Start of Listed entries

(** * Cache validation in http-cache-demo (src/app.js)

    A shallow embedding of the Express server of [src/app.js]: the three
    routes [/test.css] (forced cache), [/test.js] (Last-Modified /
    If-Modified-Since) and [/cache_policy.jpeg] (Etag / If-None-Match),
    together with the pieces of Node they rely on: [crypto.createHash("sha1")]
    with [digest("hex")], [Date.prototype.toUTCString], [fs.statSync],
    [fs.readFile] and [fs.createReadStream]. *)

From Stdlib Require Import ZArith List String Ascii Bool Lia.
Import ListNotations.
Open Scope Z_scope.

(** ** SHA-1, as computed by [crypto.createHash("sha1")] *)

Module Sha1.

Definition w32 (x : Z) : Z := Z.land x (Z.ones 32).
Definition add32 (a b : Z) : Z := w32 (a + b).
Definition rotl (n x : Z) : Z :=
  w32 (Z.lor (Z.shiftl x n) (Z.shiftr x (32 - n))).

(** [n] big-endian bytes of [x] (taken modulo [256^n]). *)
Fixpoint be_bytes (n : nat) (x : Z) : list Z :=
  match n with
  | O => []
  | S n' => be_bytes n' (Z.shiftr x 8) ++ [Z.land x 255]
  end.

(** Message padding: [0x80], zeros up to 56 mod 64, 64-bit bit length. *)
Definition pad (m : list Z) : list Z :=
  let len := Z.of_nat (List.length m) in
  m ++ [128] ++ repeat 0 (Z.to_nat ((55 - len) mod 64)) ++ be_bytes 8 (8 * len).

Fixpoint be_words (b : list Z) : list Z :=
  match b with
  | x0 :: x1 :: x2 :: x3 :: rest =>
      (x0 * 16777216 + x1 * 65536 + x2 * 256 + x3) :: be_words rest
  | _ => []
  end.

(** Message schedule, built newest-first: [r] holds [W(t-1); W(t-2); ...]. *)
Fixpoint extend (k : nat) (r : list Z) : list Z :=
  match k with
  | O => r
  | S k' =>
      extend k'
        (rotl 1 (Z.lxor (Z.lxor (nth 2 r 0) (nth 7 r 0))
                        (Z.lxor (nth 13 r 0) (nth 15 r 0))) :: r)
  end.

Definition schedule (block : list Z) : list Z :=
  rev (extend 64 (rev (be_words block))).

Record state := mk { h0 : Z; h1 : Z; h2 : Z; h3 : Z; h4 : Z }.

Definition init : state :=
  mk 0x67452301 0xEFCDAB89 0x98BADCFE 0x10325476 0xC3D2E1F0.

Definition f_k (t : nat) (b c d : Z) : Z * Z :=
  if (t <? 20)%nat then (Z.lor (Z.land b c) (Z.land (Z.lnot b) d), 0x5A827999)
  else if (t <? 40)%nat then (Z.lxor (Z.lxor b c) d, 0x6ED9EBA1)
  else if (t <? 60)%nat then
    (Z.lor (Z.lor (Z.land b c) (Z.land b d)) (Z.land c d), 0x8F1BBCDC)
  else (Z.lxor (Z.lxor b c) d, 0xCA62C1D6).

Definition round (s : state) (tw : nat * Z) : state :=
  let '(t, w) := tw in
  let '(f, k) := f_k t (h1 s) (h2 s) (h3 s) in
  mk (add32 (add32 (add32 (add32 (rotl 5 (h0 s)) f) (h4 s)) k) w)
     (h0 s) (rotl 30 (h1 s)) (h2 s) (h3 s).

Definition compress (s : state) (block : list Z) : state :=
  let s' := fold_left round (combine (seq 0 80) (schedule block)) s in
  mk (add32 (h0 s) (h0 s')) (add32 (h1 s) (h1 s')) (add32 (h2 s) (h2 s'))
     (add32 (h3 s) (h3 s')) (add32 (h4 s) (h4 s')).

Fixpoint blocks (fuel : nat) (s : state) (m : list Z) : state :=
  match fuel, m with
  | O, _ | _, [] => s
  | S f, _ => blocks f (compress s (firstn 64 m)) (skipn 64 m)
  end.

Definition digest_words (m : list Z) : state :=
  let p := pad m in blocks (List.length p) init p.

Definition digest_bytes (s : state) : list Z :=
  be_bytes 4 (h0 s) ++ be_bytes 4 (h1 s) ++ be_bytes 4 (h2 s)
  ++ be_bytes 4 (h3 s) ++ be_bytes 4 (h4 s).

Definition of_byte (b : Byte.byte) : Z := Z.of_N (Byte.to_N b).

Definition sha1 (m : list Byte.byte) : list Z :=
  digest_bytes (digest_words (map of_byte m)).

End Sha1.

(** ** Hex encoding, as [digest("hex")] (lowercase) *)

Definition hex_chars : string := "0123456789abcdef".

Definition hex_digit (n : Z) : ascii :=
  match String.get (Z.to_nat n) hex_chars with Some c => c | None => "0"%char end.

Fixpoint hex (bs : list Z) : string :=
  match bs with
  | [] => EmptyString
  | b :: rest => String (hex_digit (b / 16)) (String (hex_digit (b mod 16)) (hex rest))
  end.

(** Node's [crypto.Hash] object: [update] feeds more input, [digest] hashes
    everything fed so far. *)
Record Hash := { hash_input : list Byte.byte }.

Definition createHash_sha1 : Hash := {| hash_input := [] |}.
Definition hash_update (h : Hash) (chunk : list Byte.byte) : Hash :=
  {| hash_input := hash_input h ++ chunk |}.
Definition hash_digest_hex (h : Hash) : string := hex (Sha1.sha1 (hash_input h)).

Example sha1_abc :
  hash_digest_hex (hash_update createHash_sha1 (list_byte_of_string "abc"))
  = "a9993e364706816aba3e25717850c26c9cd0d89d"%string.
Proof. vm_compute. reflexivity. Qed.

Example sha1_empty :
  hash_digest_hex createHash_sha1 = "da39a3ee5e6b4b0d3255bfef95601890afd80709"%string.
Proof. vm_compute. reflexivity. Qed.

Example sha1_100a :
  hash_digest_hex (hash_update createHash_sha1 (repeat Byte.x61 100))
  = "7f9000257a4918d7072655ea468540cdcbd42e0c"%string.
Proof. vm_compute. reflexivity. Qed.

(** ** [new Date(t).toUTCString()] for a time value [t] in milliseconds *)

Module UTC.

Definition msPerDay : Z := 86400000.

(** Proleptic Gregorian calendar date of day number [z] (day 0 is
    1970-01-01): [(year, month 1..12, day 1..31)]. *)
Definition civil_from_days (z0 : Z) : Z * Z * Z :=
  let z := z0 + 719468 in
  let era := z / 146097 in
  let doe := z - era * 146097 in
  let yoe := (doe - doe / 1460 + doe / 36524 - doe / 146096) / 365 in
  let doy := doe - (365 * yoe + yoe / 4 - yoe / 100) in
  let mp := (5 * doy + 2) / 153 in
  let d := doy - (153 * mp + 2) / 5 + 1 in
  let m := if mp <? 10 then mp + 3 else mp - 9 in
  let y := yoe + era * 400 in
  (if m <=? 2 then y + 1 else y, m, d).

Definition digit (n : Z) : ascii := ascii_of_nat (48 + Z.to_nat n).

Fixpoint dec_go (fuel : nat) (n : Z) (acc : string) : string :=
  match fuel with
  | O => acc
  | S f =>
      let acc' := String (digit (n mod 10)) acc in
      if n <? 10 then acc' else dec_go f (n / 10) acc'
  end.

(** Decimal digits of a non-negative integer, left-padded with zeros to
    width [w]. *)
Definition dec_pad (w : nat) (n : Z) : string :=
  let s := dec_go 20 n EmptyString in
  (string_of_list_ascii (repeat "0"%char (w - String.length s)) ++ s)%string.

Definition day_name (wd : Z) : string :=
  nth (Z.to_nat wd) ["Sun"; "Mon"; "Tue"; "Wed"; "Thu"; "Fri"; "Sat"]%string ""%string.

Definition month_name (m : Z) : string :=
  nth (Z.to_nat (m - 1))
    ["Jan"; "Feb"; "Mar"; "Apr"; "May"; "Jun";
     "Jul"; "Aug"; "Sep"; "Oct"; "Nov"; "Dec"]%string ""%string.

Definition year_string (y : Z) : string :=
  if 0 <=? y then dec_pad 4 y else ("-" ++ dec_pad 4 (- y))%string.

End of Listed entries

**What the exercise asks**
Among the entries above, copy exactly only the lines starting with the one containing "be_bytes 4 (h4 s)." and going through the one containing "let m := if", both ends included.

**Solution**
  ++ be_bytes 4 (h3 s) ++ be_bytes 4 (h4 s).

Definition of_byte (b : Byte.byte) : Z := Z.of_N (Byte.to_N b).

Definition sha1 (m : list Byte.byte) : list Z :=
  digest_bytes (digest_words (map of_byte m)).

End Sha1.

(** ** Hex encoding, as [digest("hex")] (lowercase) *)

Definition hex_chars : string := "0123456789abcdef".

Definition hex_digit (n : Z) : ascii :=
  match String.get (Z.to_nat n) hex_chars with Some c => c | None => "0"%char end.

Fixpoint hex (bs : list Z) : string :=
  match bs with
  | [] => EmptyString
  | b :: rest => String (hex_digit (b / 16)) (String (hex_digit (b mod 16)) (hex rest))
  end.

(** Node's [crypto.Hash] object: [update] feeds more input, [digest] hashes
    everything fed so far. *)
Record Hash := { hash_input : list Byte.byte }.

Definition createHash_sha1 : Hash := {| hash_input := [] |}.
Definition hash_update (h : Hash) (chunk : list Byte.byte) : Hash :=
  {| hash_input := hash_input h ++ chunk |}.
Definition hash_digest_hex (h : Hash) : string := hex (Sha1.sha1 (hash_input h)).

Example sha1_abc :
  hash_digest_hex (hash_update createHash_sha1 (list_byte_of_string "abc"))
  = "a9993e364706816aba3e25717850c26c9cd0d89d"%string.
Proof. vm_compute. reflexivity. Qed.

Example sha1_empty :
  hash_digest_hex createHash_sha1 = "da39a3ee5e6b4b0d3255bfef95601890afd80709"%string.
Proof. vm_compute. reflexivity. Qed.

Example sha1_100a :
  hash_digest_hex (hash_update createHash_sha1 (repeat Byte.x61 100))
  = "7f9000257a4918d7072655ea468540cdcbd42e0c"%string.
Proof. vm_compute. reflexivity. Qed.

(** ** [new Date(t).toUTCString()] for a time value [t] in milliseconds *)

Module UTC.

Definition msPerDay : Z := 86400000.

(** Proleptic Gregorian calendar date of day number [z] (day 0 is
    1970-01-01): [(year, month 1..12, day 1..31)]. *)
Definition civil_from_days (z0 : Z) : Z * Z * Z :=
  let z := z0 + 719468 in
  let era := z / 146097 in
  let doe := z - era * 146097 in
  let yoe := (doe - doe / 1460 + doe / 36524 - doe / 146096) / 365 in
  let doy := doe - (365 * yoe + yoe / 4 - yoe / 100) in
  let mp := (5 * doy + 2) / 153 in
  let d := doy - (153 * mp + 2) / 5 + 1 in
  let m := if mp <? 10 then mp + 3 else mp - 9 in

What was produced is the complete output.